Segment Start: Records for processing

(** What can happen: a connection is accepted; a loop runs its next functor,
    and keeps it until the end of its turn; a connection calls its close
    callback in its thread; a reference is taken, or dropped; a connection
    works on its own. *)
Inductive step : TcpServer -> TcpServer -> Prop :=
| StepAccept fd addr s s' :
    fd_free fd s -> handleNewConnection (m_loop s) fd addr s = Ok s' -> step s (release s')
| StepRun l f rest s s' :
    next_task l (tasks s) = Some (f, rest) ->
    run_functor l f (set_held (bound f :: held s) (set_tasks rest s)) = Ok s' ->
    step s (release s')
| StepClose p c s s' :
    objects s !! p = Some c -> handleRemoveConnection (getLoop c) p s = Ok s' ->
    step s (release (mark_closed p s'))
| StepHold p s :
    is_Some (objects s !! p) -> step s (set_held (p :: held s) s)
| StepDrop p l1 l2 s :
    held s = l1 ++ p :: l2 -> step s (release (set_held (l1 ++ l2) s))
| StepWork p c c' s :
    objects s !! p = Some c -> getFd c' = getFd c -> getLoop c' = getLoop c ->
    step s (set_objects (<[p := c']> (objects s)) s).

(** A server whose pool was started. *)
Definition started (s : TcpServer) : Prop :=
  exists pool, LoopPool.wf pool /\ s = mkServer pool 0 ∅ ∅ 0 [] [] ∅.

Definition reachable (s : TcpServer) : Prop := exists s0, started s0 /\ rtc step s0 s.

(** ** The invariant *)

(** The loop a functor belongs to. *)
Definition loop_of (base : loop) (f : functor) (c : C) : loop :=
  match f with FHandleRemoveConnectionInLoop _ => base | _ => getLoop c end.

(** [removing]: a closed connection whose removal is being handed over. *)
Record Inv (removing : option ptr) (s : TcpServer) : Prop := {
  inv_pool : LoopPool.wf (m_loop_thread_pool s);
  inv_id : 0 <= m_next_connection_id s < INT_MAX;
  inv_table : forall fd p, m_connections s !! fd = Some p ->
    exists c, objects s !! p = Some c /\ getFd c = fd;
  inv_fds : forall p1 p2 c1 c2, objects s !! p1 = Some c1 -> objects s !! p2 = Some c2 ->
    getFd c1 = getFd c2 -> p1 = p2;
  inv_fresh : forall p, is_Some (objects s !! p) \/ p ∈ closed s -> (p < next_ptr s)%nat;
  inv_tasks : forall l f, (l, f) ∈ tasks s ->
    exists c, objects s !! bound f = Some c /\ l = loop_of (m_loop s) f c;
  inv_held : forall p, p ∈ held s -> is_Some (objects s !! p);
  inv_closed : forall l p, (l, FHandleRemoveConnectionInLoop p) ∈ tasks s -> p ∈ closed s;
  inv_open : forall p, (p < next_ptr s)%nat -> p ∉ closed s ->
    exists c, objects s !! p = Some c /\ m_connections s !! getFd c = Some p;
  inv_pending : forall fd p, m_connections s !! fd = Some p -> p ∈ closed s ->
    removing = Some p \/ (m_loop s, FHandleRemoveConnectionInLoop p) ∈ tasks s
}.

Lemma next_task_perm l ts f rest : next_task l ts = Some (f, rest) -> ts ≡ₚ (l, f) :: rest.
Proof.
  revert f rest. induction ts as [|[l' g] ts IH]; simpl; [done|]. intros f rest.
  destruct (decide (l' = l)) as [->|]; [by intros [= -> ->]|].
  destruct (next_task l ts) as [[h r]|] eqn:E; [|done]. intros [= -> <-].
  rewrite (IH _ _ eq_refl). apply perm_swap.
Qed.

Segment End: Records for processing
Segment Start: Records for processing

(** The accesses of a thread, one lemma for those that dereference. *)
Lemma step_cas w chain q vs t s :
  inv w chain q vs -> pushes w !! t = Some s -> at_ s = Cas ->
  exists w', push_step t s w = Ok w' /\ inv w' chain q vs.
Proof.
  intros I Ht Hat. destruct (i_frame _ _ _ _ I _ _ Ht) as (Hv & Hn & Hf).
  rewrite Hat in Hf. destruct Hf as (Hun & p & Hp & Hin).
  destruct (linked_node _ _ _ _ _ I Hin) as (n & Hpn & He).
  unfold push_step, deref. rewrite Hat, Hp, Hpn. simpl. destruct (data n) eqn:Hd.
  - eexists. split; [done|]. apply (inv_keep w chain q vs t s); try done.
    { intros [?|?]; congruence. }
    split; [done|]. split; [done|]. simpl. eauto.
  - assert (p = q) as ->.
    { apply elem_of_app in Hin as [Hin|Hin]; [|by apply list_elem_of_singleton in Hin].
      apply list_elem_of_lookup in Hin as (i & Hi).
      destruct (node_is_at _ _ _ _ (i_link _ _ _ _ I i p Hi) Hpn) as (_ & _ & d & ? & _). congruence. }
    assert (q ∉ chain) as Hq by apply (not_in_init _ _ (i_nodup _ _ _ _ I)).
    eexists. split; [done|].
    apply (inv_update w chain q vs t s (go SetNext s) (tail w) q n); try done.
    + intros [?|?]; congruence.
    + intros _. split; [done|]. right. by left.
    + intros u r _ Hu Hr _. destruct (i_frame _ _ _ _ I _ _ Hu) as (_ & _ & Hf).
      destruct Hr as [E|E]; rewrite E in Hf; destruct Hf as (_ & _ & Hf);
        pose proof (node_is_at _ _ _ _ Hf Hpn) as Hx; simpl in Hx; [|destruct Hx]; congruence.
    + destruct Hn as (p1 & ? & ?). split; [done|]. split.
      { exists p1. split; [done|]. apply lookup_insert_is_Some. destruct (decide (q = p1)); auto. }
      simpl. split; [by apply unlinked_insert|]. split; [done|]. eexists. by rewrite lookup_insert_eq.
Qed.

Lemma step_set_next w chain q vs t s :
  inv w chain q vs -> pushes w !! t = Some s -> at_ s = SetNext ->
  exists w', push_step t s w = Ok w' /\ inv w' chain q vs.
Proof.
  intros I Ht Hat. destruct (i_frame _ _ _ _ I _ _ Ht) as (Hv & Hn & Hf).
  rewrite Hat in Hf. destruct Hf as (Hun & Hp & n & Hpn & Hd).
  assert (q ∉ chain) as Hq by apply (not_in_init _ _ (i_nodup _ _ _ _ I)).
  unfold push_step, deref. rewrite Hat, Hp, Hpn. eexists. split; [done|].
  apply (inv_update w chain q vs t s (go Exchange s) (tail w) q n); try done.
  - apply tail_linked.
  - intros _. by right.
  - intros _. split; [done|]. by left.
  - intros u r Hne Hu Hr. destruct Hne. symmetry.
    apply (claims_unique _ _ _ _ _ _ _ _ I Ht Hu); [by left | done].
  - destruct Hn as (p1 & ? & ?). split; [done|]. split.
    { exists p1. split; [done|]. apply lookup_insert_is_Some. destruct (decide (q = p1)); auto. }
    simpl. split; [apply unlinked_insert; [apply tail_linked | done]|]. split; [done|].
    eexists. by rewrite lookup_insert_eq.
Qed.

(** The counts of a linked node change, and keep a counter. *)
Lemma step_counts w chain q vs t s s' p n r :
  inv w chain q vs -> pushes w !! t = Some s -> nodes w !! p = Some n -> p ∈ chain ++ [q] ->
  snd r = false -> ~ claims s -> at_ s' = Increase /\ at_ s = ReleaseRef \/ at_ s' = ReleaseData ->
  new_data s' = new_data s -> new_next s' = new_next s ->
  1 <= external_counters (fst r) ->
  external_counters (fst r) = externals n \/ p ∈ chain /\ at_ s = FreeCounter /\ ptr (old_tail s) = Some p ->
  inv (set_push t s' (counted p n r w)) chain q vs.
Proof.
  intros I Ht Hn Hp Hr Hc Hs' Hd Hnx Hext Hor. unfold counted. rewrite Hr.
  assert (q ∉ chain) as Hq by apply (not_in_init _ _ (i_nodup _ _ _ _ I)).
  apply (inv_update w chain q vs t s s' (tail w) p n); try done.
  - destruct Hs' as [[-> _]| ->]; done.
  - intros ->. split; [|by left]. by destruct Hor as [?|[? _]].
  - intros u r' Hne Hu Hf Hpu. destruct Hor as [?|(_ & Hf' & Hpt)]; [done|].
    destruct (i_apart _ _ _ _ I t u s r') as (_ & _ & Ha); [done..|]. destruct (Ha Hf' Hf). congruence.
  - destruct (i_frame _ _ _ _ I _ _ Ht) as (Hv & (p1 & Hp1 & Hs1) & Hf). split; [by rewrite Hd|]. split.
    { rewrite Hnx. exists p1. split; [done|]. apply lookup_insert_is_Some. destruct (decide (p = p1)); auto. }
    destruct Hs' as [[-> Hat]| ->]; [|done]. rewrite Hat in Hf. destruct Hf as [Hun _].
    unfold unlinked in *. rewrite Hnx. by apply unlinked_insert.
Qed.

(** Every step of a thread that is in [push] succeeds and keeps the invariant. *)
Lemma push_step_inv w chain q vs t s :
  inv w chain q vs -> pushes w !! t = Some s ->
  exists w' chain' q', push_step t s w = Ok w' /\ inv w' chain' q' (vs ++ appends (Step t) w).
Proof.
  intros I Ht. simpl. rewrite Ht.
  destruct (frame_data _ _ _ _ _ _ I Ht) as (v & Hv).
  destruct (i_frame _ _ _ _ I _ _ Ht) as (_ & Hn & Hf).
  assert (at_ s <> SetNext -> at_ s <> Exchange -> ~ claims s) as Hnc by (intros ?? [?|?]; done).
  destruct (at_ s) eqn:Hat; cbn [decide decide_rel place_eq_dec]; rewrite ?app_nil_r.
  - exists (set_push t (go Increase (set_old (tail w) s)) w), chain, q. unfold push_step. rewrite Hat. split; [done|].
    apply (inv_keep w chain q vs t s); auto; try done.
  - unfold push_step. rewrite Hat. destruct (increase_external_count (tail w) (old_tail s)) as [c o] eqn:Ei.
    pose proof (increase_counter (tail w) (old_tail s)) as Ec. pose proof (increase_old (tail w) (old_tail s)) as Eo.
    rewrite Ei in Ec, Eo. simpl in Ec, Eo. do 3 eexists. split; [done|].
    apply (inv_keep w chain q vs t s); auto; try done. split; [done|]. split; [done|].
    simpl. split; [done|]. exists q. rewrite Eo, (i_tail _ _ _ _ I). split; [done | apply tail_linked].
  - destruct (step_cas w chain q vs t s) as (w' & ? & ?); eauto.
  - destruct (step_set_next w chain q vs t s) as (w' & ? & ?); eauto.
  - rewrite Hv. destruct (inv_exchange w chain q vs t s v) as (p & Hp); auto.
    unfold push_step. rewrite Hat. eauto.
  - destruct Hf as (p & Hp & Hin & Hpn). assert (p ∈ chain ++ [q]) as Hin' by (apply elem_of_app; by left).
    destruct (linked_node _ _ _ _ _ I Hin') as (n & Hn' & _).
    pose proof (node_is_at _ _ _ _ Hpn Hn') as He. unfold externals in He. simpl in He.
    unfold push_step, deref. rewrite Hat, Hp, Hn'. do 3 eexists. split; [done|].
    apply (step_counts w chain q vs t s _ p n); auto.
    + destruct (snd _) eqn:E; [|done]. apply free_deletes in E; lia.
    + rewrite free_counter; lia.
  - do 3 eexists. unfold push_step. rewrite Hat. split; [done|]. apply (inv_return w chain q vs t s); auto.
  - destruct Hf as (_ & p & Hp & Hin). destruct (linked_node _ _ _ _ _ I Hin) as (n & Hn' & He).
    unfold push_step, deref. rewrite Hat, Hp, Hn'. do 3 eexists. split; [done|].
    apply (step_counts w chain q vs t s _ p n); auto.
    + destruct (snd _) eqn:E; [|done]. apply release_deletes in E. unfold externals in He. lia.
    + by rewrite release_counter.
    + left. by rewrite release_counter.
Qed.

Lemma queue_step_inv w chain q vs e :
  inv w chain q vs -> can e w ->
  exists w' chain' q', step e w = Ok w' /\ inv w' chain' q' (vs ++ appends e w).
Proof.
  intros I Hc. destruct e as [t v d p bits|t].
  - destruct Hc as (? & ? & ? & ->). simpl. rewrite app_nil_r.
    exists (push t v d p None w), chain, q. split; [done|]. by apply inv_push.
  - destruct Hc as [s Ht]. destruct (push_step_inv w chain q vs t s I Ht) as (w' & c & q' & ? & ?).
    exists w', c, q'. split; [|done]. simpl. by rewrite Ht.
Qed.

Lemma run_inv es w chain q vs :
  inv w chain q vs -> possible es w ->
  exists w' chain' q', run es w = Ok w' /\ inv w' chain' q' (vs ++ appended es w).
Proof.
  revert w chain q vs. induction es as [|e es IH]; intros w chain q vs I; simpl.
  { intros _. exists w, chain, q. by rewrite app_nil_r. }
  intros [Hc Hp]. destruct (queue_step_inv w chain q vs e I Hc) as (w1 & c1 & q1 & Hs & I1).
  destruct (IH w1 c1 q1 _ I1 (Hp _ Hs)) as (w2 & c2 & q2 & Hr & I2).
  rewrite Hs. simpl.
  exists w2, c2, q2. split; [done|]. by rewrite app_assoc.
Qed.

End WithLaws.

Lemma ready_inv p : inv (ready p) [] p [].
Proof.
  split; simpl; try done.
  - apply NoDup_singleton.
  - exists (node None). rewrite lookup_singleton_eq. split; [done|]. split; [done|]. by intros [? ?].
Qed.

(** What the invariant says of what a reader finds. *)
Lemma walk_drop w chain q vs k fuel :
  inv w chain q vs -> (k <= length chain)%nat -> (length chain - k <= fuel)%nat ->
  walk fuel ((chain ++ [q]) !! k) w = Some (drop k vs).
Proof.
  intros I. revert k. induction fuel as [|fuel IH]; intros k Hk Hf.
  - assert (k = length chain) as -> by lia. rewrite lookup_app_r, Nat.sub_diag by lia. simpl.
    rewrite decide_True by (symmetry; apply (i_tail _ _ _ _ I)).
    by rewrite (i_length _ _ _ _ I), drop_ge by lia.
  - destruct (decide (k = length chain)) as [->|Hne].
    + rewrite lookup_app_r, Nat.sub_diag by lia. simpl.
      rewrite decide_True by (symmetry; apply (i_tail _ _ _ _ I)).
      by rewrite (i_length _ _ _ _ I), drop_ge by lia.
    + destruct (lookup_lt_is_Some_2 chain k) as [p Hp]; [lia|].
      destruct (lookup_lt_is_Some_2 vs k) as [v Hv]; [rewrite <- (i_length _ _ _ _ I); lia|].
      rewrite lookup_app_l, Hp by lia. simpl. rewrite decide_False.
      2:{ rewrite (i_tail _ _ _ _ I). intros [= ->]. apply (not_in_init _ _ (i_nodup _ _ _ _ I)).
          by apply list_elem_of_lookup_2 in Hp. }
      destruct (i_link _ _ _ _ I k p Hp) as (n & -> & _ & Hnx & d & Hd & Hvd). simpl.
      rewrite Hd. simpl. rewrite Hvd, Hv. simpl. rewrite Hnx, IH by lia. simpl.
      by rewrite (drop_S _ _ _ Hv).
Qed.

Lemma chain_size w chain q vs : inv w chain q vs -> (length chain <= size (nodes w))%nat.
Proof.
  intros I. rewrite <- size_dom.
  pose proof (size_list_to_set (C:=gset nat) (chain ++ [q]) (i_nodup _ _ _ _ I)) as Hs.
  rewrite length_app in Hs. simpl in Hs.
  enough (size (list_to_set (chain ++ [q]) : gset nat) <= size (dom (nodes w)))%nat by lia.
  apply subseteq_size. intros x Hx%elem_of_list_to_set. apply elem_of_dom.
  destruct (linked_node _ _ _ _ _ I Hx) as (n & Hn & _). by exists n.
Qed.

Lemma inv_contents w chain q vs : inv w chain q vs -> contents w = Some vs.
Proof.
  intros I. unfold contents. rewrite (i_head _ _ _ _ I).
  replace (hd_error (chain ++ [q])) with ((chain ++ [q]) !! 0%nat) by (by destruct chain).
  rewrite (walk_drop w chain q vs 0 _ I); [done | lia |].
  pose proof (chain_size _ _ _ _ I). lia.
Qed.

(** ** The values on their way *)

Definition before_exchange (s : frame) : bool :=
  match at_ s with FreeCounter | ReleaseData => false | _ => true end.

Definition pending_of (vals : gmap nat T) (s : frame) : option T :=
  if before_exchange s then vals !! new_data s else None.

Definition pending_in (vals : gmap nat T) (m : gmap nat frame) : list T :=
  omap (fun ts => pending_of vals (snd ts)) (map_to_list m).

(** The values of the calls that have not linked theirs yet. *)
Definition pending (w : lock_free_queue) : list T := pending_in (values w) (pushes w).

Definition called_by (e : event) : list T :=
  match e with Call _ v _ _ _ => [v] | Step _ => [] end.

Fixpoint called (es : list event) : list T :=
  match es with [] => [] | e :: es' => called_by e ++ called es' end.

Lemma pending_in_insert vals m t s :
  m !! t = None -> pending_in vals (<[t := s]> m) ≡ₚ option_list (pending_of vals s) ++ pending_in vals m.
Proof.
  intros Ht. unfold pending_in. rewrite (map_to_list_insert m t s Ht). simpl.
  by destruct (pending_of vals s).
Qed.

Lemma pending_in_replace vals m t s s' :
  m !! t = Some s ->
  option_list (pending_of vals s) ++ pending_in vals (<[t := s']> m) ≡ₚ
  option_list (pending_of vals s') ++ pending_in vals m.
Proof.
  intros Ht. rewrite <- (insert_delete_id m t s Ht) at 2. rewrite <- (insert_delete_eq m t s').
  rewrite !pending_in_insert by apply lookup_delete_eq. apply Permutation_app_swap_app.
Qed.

Segment End: Records for processing

▶ **Work task**: Using the entries above, repeat only the lines from the one containing "(** What can" through the one containing "next_task l (tasks s) = Some (f, rest) ->", end lines included.

▶ **Response to this task**:
(** What can happen: a connection is accepted; a loop runs its next functor,
    and keeps it until the end of its turn; a connection calls its close
    callback in its thread; a reference is taken, or dropped; a connection
    works on its own. *)
Inductive step : TcpServer -> TcpServer -> Prop :=
| StepAccept fd addr s s' :
    fd_free fd s -> handleNewConnection (m_loop s) fd addr s = Ok s' -> step s (release s')
| StepRun l f rest s s' :
    next_task l (tasks s) = Some (f, rest) ->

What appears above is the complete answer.